Thursday, June 03, 2010

To all the Debbie Downers in the world

Read an article over at Offbeat Mama and was struck by this quote:
This is where I still feel very sensitive. I hate it when people say things like, "At least you have a healthy baby." Or, "That's why you shouldn't make plans for birth–it never goes according to plan." It's very hurtful. I don't think it's fair to imply that I am not grateful for my child or that I am selfish for wanting birth to be more than a "get the baby out" exercise. It is okay that I wanted to be treated as more than a baby-bearing vessel. I am not out to prove something and I'm not trying to be a martyr or get a medal. I just wanted a positive, empowering birth experience and I felt fully educated and aware of my options.

I don't think I will ever understand why people feel the need to poo poo on someones dream for a "natural" birth. Sometimes it seems like whenever something good happens people instantly need to say what could go wrong, like well you shouldn't be too happy cause the other shoe might drop at any moment. I want to be someone who can encourage and who can share joy without being the Debbie Downer to the situation.

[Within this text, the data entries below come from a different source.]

(* ===== verification/Counters.v ===== *)
(** Model of the request statistics [src/src/utils/analysis.go]: counters per target, dumped
    when a timer expires, and the figures of the recent past computed from two dumps.

    The counters are atomic 64-bit integers.  A [Recently] is an object that the map of
    figures and a pending timer both point to, so the objects are in a store and both hold
    its address. *)
From S2P Require Import Prelude.

(** [time.Second] *)
Definition second : Z := 1000000000.

(** ** Pending timers

    The timers the wheel holds, by handle, each with its argument. *)
Abbreviation timers := (gmap Z Z).

(** [Timeout.Stop] *)
Definition Timeout_Stop (t : option Z) (ts : timers) : timers :=
  match t with Some h => delete h ts | None => ts end.

Module Analysis.

Record point := mkPoint {
  requests : Z;
  rejects : Z;
  failure : Z;
  successed : Z;
  continuousFailure : Z;
  costs : Z;
  max_ : Z;
  min_ : Z
}.

Definition newPoint : point := mkPoint 0 0 0 0 0 0 0 0.

(** [p.dump(target)]: both points are changed. *)
Definition dump (p target : point) : point * point :=
  (mkPoint (requests p) (rejects p) (failure p) (successed p) (continuousFailure p) (costs p) 0 0,
   mkPoint (requests p) (rejects p) (failure p) (successed p) (continuousFailure target) (costs p)
     (max_ p) (min_ p)).

Record Recently := mkRecently {
  key : Z;
  timeout : option Z;
  period : Z;
  prev : point;
  current : point;
  dumpPrev : bool;
  r_qps : Z;
  r_requests : Z;
  r_successed : Z;
  r_failure : Z;
  r_rejects : Z;
  r_max : Z;
  r_min : Z;
  r_avg : Z
}.

Definition newRecently (key period : Z) : Recently :=
  mkRecently key None period newPoint newPoint false 0 0 0 0 0 0 0 0.

(** Assignments to single fields. *)
Definition set_timeout (t : option Z) (r : Recently) : Recently :=
  mkRecently (key r) t (period r) (prev r) (current r) (dumpPrev r) (r_qps r) (r_requests r)
    (r_successed r) (r_failure r) (r_rejects r) (r_max r) (r_min r) (r_avg r).
Definition set_points (prev current : point) (dumpPrev : bool) (r : Recently) : Recently :=
  mkRecently (key r) (timeout r) (period r) prev current dumpPrev (r_qps r) (r_requests r)
    (r_successed r) (r_failure r) (r_rejects r) (r_max r) (r_min r) (r_avg r).

(** [recents] is the store of [Recently] objects, [pending] the timers with the object each
    is for; both with the next unused address. *)
Record t := mkAnalysis {
  points : gmap Z point;
  recentlyPoints : gmap Z (gmap Z Z);
  recents : gmap Z Recently;
  nextRecently : Z;
  pending : timers;
  nextTimer : Z
}.

Definition NewAnalysis : t := mkAnalysis ∅ ∅ ∅ 0 ∅ 0.

Definition RemoveTarget (key : Z) (a : t) : t :=
  let ts := match recentlyPoints a !! key with
            | None => pending a
            | Some m => map_fold (λ _ id ts, Timeout_Stop (recents a !! id ≫= timeout) ts) (pending a) m
            end in
  mkAnalysis (delete key (points a)) (delete key (recentlyPoints a)) (recents a) (nextRecently a)
    ts (nextTimer a).

(** [sync.Map.LoadOrStore] *)
Definition LoadOrStore {A} (k : Z) (v : A) (m : gmap Z A) : gmap Z A :=
  match m !! k with Some _ => m | None => <[k := v]> m end.
Fixpoint putClass (cs : list (Z * list bytes)) (a : bytes) : list (Z * list bytes) :=
  match cs with
  | [] => []
  | (s, free) :: cs => if len a <=? s then (s, a :: free) :: cs else (s, free) :: putClass cs a
  end.

Definition SyncPool_Free (p : SyncPool) (m : mem) : SyncPool :=
  if cap m <=? maxSize p then mkSyncPool (putClass (classes p) (arr m)) (maxSize p) else p.

(** *** Memory of the pool keeps it sound *)

Definition sizes (p : SyncPool) : list Z := (classes p).*1.

(** The sizes ascend, and the free arrays of a class have its size. *)
Definition class_ok (c : Z * list bytes) : Prop := 0 < c.1 /\ Forall (λ a, len a = c.1) c.2.
Definition slab_ok (p : SyncPool) : Prop :=
  StronglySorted Z.lt (sizes p) /\ Forall class_ok (classes p) /\ Forall (λ s, s <= maxSize p) (sizes p).

(** Memory of the pool is of a class, or larger than all of them. *)
Definition slab_owned (p : SyncPool) (m : mem) : Prop := Forall (λ s, s < cap m) (sizes p) \/ cap m ∈ sizes p.

Lemma getClass_ok cs size a cs' : Forall class_ok cs -> getClass cs size = Some (a, cs') ->
  size <= len a /\ len a ∈ cs.*1 /\ cs'.*1 = cs.*1 /\ Forall class_ok cs'.
Proof.
  revert cs'. induction cs as [|[s free] cs IH]; intros cs' Hok H; cbn in H; [done|].
  apply Forall_cons in Hok as [[Hs Hf] Hok]. cbn in Hs, Hf. destruct (Z.leb_spec size s).
  - destruct free as [|x free]; injection H as <- <-.
    + unfold zeros. rewrite len_replicate, Z2Nat.id by lia. split_and!; [done|left|done|by repeat constructor].
    + apply Forall_cons in Hf as [Hx Hf]. rewrite Hx. split_and!; [done|left|done|by constructor].
  - destruct (getClass cs size) as [[x cs0]|]; [|done]. injection H as <- <-.
    destruct (IH cs0 Hok eq_refl) as (H1 & H2 & H3 & H4). cbn. rewrite H3.
    split_and!; [done|by right|done|by constructor].
Qed.

Lemma putClass_sizes cs a : (putClass cs a).*1 = cs.*1.
Proof. induction cs as [|[s free] cs IH]; cbn; [done|]. destruct (len a <=? s); cbn; congruence. Qed.

Lemma putClass_ok cs a : StronglySorted Z.lt cs.*1 -> Forall class_ok cs -> len a ∈ cs.*1 -> Forall class_ok (putClass cs a).
Proof.
  induction cs as [|[s free] cs IH]; intros Hs Hok Ha; cbn in *; [constructor|].
  apply StronglySorted_inv in Hs as [Hs Hlt]. apply Forall_cons in Hok as [[H1 H2] Hok]. cbn in H1, H2.
  destruct (Z.leb_spec (len a) s).
  - apply elem_of_cons in Ha as [Ha|Ha]; [by repeat constructor|].
    rewrite Forall_forall in Hlt. specialize (Hlt _ Ha). lia.
  - constructor; [done|]. apply IH; [done|done|]. apply elem_of_cons in Ha as [Ha|Ha]; [lia|done].
Qed.

Lemma getClass_none cs size : getClass cs size = None -> Forall (λ s, s < size) cs.*1.
Proof.
  induction cs as [|[s free] cs IH]; cbn; [constructor|]. destruct (Z.leb_spec size s); [by destruct free|].
  destruct (getClass cs size) as [[a cs']|]; [done|]. intros _. constructor; [done|by apply IH].
Qed.

Lemma make_ok n : 0 <= n -> ∃ m, make_bytes n = Ret m /\ mlen m = n /\ cap m = n.
Proof.
  intros Hn. unfold make_bytes. destruct (Z.ltb_spec n 0); [lia|]. eexists. split; [reflexivity|].
  unfold cap, zeros. cbn [arr mlen]. rewrite len_replicate. lia.
Qed.

Lemma SyncPool_Alloc_ok p n : slab_ok p -> 0 <= n ->
  ∃ m p', SyncPool_Alloc p n = Ret (m, p') /\ mlen m = n /\ n <= cap m /\ slab_owned p' m /\ slab_ok p' /\
    sizes p' = sizes p.
Proof.
  intros (Hs & Hok & Hm) Hn. unfold SyncPool_Alloc.
  assert (Hmk : Forall (λ s, s < n) (sizes p) -> ∃ m p', (m ← make_bytes n; Ret (m, p)) = Ret (m, p') /\ mlen m = n /\
    n <= cap m /\ slab_owned p' m /\ slab_ok p' /\ sizes p' = sizes p).
  { intros Hlt. destruct (make_ok n Hn) as (m & -> & Hl & Hc). cbn. eexists _, _. split; [reflexivity|].
    rewrite Hc. split_and!; [done|lia| |done|done]. left. by rewrite Hc. }
  destruct (Z.leb_spec n (maxSize p)) as [Hle|Hgt].
  - destruct (getClass (classes p) n) as [[a cs]|] eqn:E; [|apply Hmk; by apply getClass_none in E].
    destruct (getClass_ok _ _ _ _ Hok E) as (H1 & H2 & H3 & H4). unfold reslice.
    destruct (Z.leb_spec 0 n), (Z.leb_spec n (len a)); try lia. cbn.
    eexists _, _. split; [reflexivity|]. unfold slab_ok, slab_owned, sizes, cap in *. cbn [arr mlen classes maxSize].
    rewrite H3. split_and!; try done. by right.
  - apply Hmk. eapply Forall_impl; [exact Hm|]. cbn. intros; lia.
Qed.

Lemma putClass_large cs a : Forall (λ s, s < len a) cs.*1 -> putClass cs a = cs.
Proof.
  induction cs as [|[s free] cs IH]; cbn; [done|]. intros [Hs Hl]%Forall_cons.
  destruct (Z.leb_spec (len a) s); [lia|]. by rewrite IH.
Qed.

Lemma SyncPool_Free_ok p m : slab_ok p -> slab_owned p m -> slab_ok (SyncPool_Free p m) /\ sizes (SyncPool_Free p m) = sizes p.
Proof.
  intros (Hs & Hok & Hm) Ho. unfold SyncPool_Free. destruct (cap m <=? maxSize p); [|done].
  unfold slab_ok, sizes in *. cbn. rewrite putClass_sizes. split_and!; try done.
  destruct Ho as [Hl|Hi]; [by rewrite putClass_large|by apply putClass_ok].
Qed.

#[export, refine] Instance slab_pool : Pool SyncPool := {|
  Alloc := SyncPool_Alloc; Free := SyncPool_Free; pool_ok := slab_ok; owned := slab_owned |}.
Proof.
  - intros p n Hp Hn. destruct (SyncPool_Alloc_ok p n Hp Hn) as (m & p' & H1 & H2 & H3 & H4 & H5 & H6).
    exists m, p'. split_and!; try done. intros m'. unfold slab_owned. by rewrite H6.
  - intros p m m' Ho Hc. unfold slab_owned. by rewrite Hc.
  - intros p m Hp Ho. destruct (SyncPool_Free_ok p m Hp Ho) as [H1 H2]. split; [done|].
    intros m'. unfold slab_owned. by rewrite H2.
Defined.

(** The pool [NewSyncPool] makes is sound: the loop ends, whatever the sizes. *)
Lemma chunkSizes_ok factor maxSize : 2 <= factor -> ∀ fuel c, 1 <= c -> maxSize - c + 1 < Z.of_nat fuel -> 0 < Z.of_nat fuel ->
  ∃ l, chunkSizes fuel c maxSize factor = Ret l /\ StronglySorted Z.lt l /\
    Forall (λ s, c <= s /\ s <= maxSize) l.
Proof.
  intros Hf fuel. induction fuel as [|fuel IH]; intros c Hc H1 H2; [lia|]. cbn [chunkSizes].
  destruct (Z.leb_spec c maxSize); [|exists []; by repeat constructor].
  destruct (IH (c * factor)) as (l & -> & Hs & Hl); [nia..|lia|]. cbn. eexists. split; [reflexivity|]. split.
  - constructor; [done|]. eapply Forall_impl; [exact Hl|]. cbn. intros; nia.
  - constructor; [lia|]. eapply Forall_impl; [exact Hl|]. cbn. intros; nia.
Qed.

Lemma NewSyncPool_ok minSize maxSize factor : 1 <= minSize -> 2 <= factor ->
  ∃ p, NewSyncPool minSize maxSize factor = Ret p /\ slab_ok p.
Proof.
  intros H1 H2. unfold NewSyncPool.
  destruct (chunkSizes_ok factor maxSize H2 (Z.to_nat maxSize + 2) minSize H1) as (l & -> & Hs & Hl); [lia..|]. cbn.
  eexists. split; [reflexivity|]. unfold slab_ok, sizes. cbn. rewrite map_map. cbn. rewrite map_id.
  split_and!; [done| |].
  - apply Forall_fmap. eapply Forall_impl; [exact Hl|]. intros s Hs'. split; cbn in *; [lia|constructor].
  - eapply Forall_impl; [exact Hl|]. cbn. intros; lia.
Qed.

I believe birth is like anything else that you would train for, the ending is not all up to you. You can train for a marathon for a year and twist your ankle that morning getting out of bed. You can plan for a natural birth but hey things might go wrong. I think if the person is educated they already know that, they don't need you telling them all about your best friend's cousins birth where she delivered 13lb twins. I'm constantly amazed at how people need to tell me about late miscarriages, stillborn babies, mothers dying in labor. Yes, I know those things happen but I don't need you to constantly remind me of them. I'm working towards a goal, and while maybe you didn't achieve that goal or maybe you don't even care about my goal, I would appreciate you saying nothing if you can't say anything nice or encouraging. Thankfully I do have very encouraging people in my life but there are always the select few that just need to tell you something horrible every time they see you.

Thursday, March 11, 2010

Completely Irrational

So I've been doing pretty good with this pregnancy. Mostly I'm just beat tired, I could (and sometimes do) sleep whenever possible. I haven't had morning sickness too bad, but I have had nausea and some crazy food aversions.

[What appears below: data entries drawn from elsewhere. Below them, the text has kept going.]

(** The response the value is read to; the buffer is the one in the cache. *)
Definition ReadCachedValueTo (b : ByteBuf) : outcome (response * ByteBuf) :=
  '(n, b) ← readLen b;
  '(hs, b) ← readHeaders (Z.to_nat n) b;
  '(bd, b) ← readBytes b; Ret (mkResponse hs bd, b).

End Encoding.

(** ** The LRU cache

    The list of entries, most recently used first; the Go map from keys to list elements is
    an index of it.  [OnEvicted] is called with every entry that is purged: [evicted] are its
    arguments.  [Readable] is the size of a value. *)
Module Lru.
Section LRU.
Context {K V : Type} `{!EqDecision K} (Readable : V -> Z).

Record Cache := mkCache {
  MaxBytes : Z;
  current : Z;
  ll : list (K * V);
  evicted : list (K * V)
}.

Definition NewLRUCache (maxBytes : Z) : Cache := mkCache maxBytes 0 [] [].

Definition hit (key : K) (l : list (K * V)) : option V := snd <$> (snd <$> list_find (λ e, e.1 = key) l).

(** The list without the element of the key. *)
Definition without (key : K) (l : list (K * V)) : list (K * V) := filter (λ e, e.1 <> key) l.

Definition removeElement (e : K * V) (c : Cache) : Cache :=
  mkCache (MaxBytes c) (u64 (current c - u64 (Readable e.2))) (without e.1 (ll c)) (evicted c ++ [e]).

Definition removeOldest (c : Cache) : Cache :=
  match last (ll c) with None => c | Some e => removeElement e c end.

Definition Add (key : K) (value : V) (c : Cache) : Cache :=
  match hit key (ll c) with
  | Some _ =>
      let cur := u64 (current c - u64 (Readable value)) in
      mkCache (MaxBytes c) (u64 (cur + u64 (Readable value))) ((key, value) :: without key (ll c)) (evicted c)
  | None =>
      let c := mkCache (MaxBytes c) (u64 (current c + u64 (Readable value))) ((key, value) :: ll c) (evicted c) in
      if negb (MaxBytes c =? 0) && (MaxBytes c <? current c) then removeOldest c else c
  end.

Definition Get (key : K) (c : Cache) : option V * Cache :=
  match hit key (ll c) with
  | Some v => (Some v, mkCache (MaxBytes c) (current c) ((key, v) :: without key (ll c)) (evicted c))
  | None => (None, c)
  end.

Definition Remove (key : K) (c : Cache) : Cache :=
  match hit key (ll c) with Some v => removeElement (key, v) c | None => c end.

Definition Len (c : Cache) : Z := len (ll c).

(** The entries are handed to [OnEvicted] in the order [order] of the map. *)
Definition Clear (order : list (K * V)) (c : Cache) : Cache :=
  mkCache (MaxBytes c) 0 [] (evicted c ++ order).

End LRU.
Arguments Cache K V : clear implicits.
End Lru.

(** ** The caching filter *)

(** [strings.Join] *)
Fixpoint Join (l : list bytes) (sep : bytes) : bytes :=
  match l with
  | [] => []
  | [x] => x
  | x :: l => x ++ sep ++ Join l sep
  end.

Fixpoint paramValues (keys : list Param) (req : Request) : outcome (list bytes) :=
  match keys with
  | [] => Ret []
  | p :: keys => v ← paramValue p req; vs ← paramValues keys req; Ret (v :: vs)
  end.

(** [uri] is the request URI. *)
Definition getID (uri : bytes) (req : Request) (keys : list Param) : outcome bytes :=
  if len keys =? 0 then Ret uri
  else ids ← paramValues keys req; Ret (Join (uri :: ids) (str "-")).

(** ** Encoding and decoding *)
Module Encoded.
Import BufProofs.
#[local] Arguments be : simpl never.
Section Encoded.
Context {P : Type} `{!Pool P}.
Implicit Types (b : ByteBuf) (p : P).

Definition entry (s : bytes) : bytes := be 4 (len s) ++ s.
Definition entries (hs : list (bytes * bytes)) : bytes := concat (map (λ h, entry h.1 ++ entry h.2) hs).

(** Texts of bytes that a 32-bit length can describe. *)
Definition text_ok (s : bytes) : Prop := Forall is_u8 s /\ len s < 2^32.
Definition headers_ok (hs : list (bytes * bytes)) : Prop := Forall (λ h, text_ok h.1 /\ text_ok h.2) hs.
Definition response_ok (r : response) : Prop :=
  headers_ok (headers r) /\ len (headers r) < 2^32 /\ text_ok (body r).

(** *** The reader index stays at 0 while writing *)

Lemma Expansion_reader b n p b' p' : Expansion b n p = Ret (b', p') -> readerIndex b = 0 -> readerIndex b' = 0.
Proof.
  unfold Expansion. destruct (_ <? n); [|by intros [= <- _]]. intros H _. bind_inv H. bind_inv H. destruct a0. cbn in H.
  bind_inv H. bind_inv H. by injection H as <- _.
Qed.

Lemma put_reader b hi data n b' : put b hi data n = Ret b' -> readerIndex b' = readerIndex b.
Proof. unfold put. intros H. bind_inv H. by injection H as <-. Qed.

Things that are currently ridiculously disgusting to me:
chicken, turkey, eggs, ice cream, anything in my refrigerator, any meat that is not beef.

Whats been killing me is that I'll go grocery shopping and two days later everything that was ok the week before is suddenly disgusting to me now.

I'm not complaining at all about this cause, I know people have it soo much worse and its for a good reason. Also, I have not been cradling the porcelain god so I am happy. It just makes for interesting meals. Like today nothing at all was remotely appealing to pack for lunch so I got to work and it got to lunch time. I started going through our work file of menus and EVERYTHING looked disgusting and by this point I'm shaking cause my blood sugar is low and I need to eat something. What do I do, I started to cry at my desk. Yep 31 yr old big girl crying at her desk cause she needs to eat lunch and doesn't want anything; it wasn't pretty. I had to talk myself down from the ledge, completely irrational. I ended up just getting some breadsticks cause thats the only thing I could remotely imagine eating and now I'm feeling a bit better.

One good thing-pregnancy pants.
Dude EVERYONE should wear them. They are sooo comfy. I felt funny breaking them out but my appendix scar has been bugging me and the waistband of my other pants sits right on it, not fun. I might buy a pair for my buffet loving brother and sister in law for Christmas.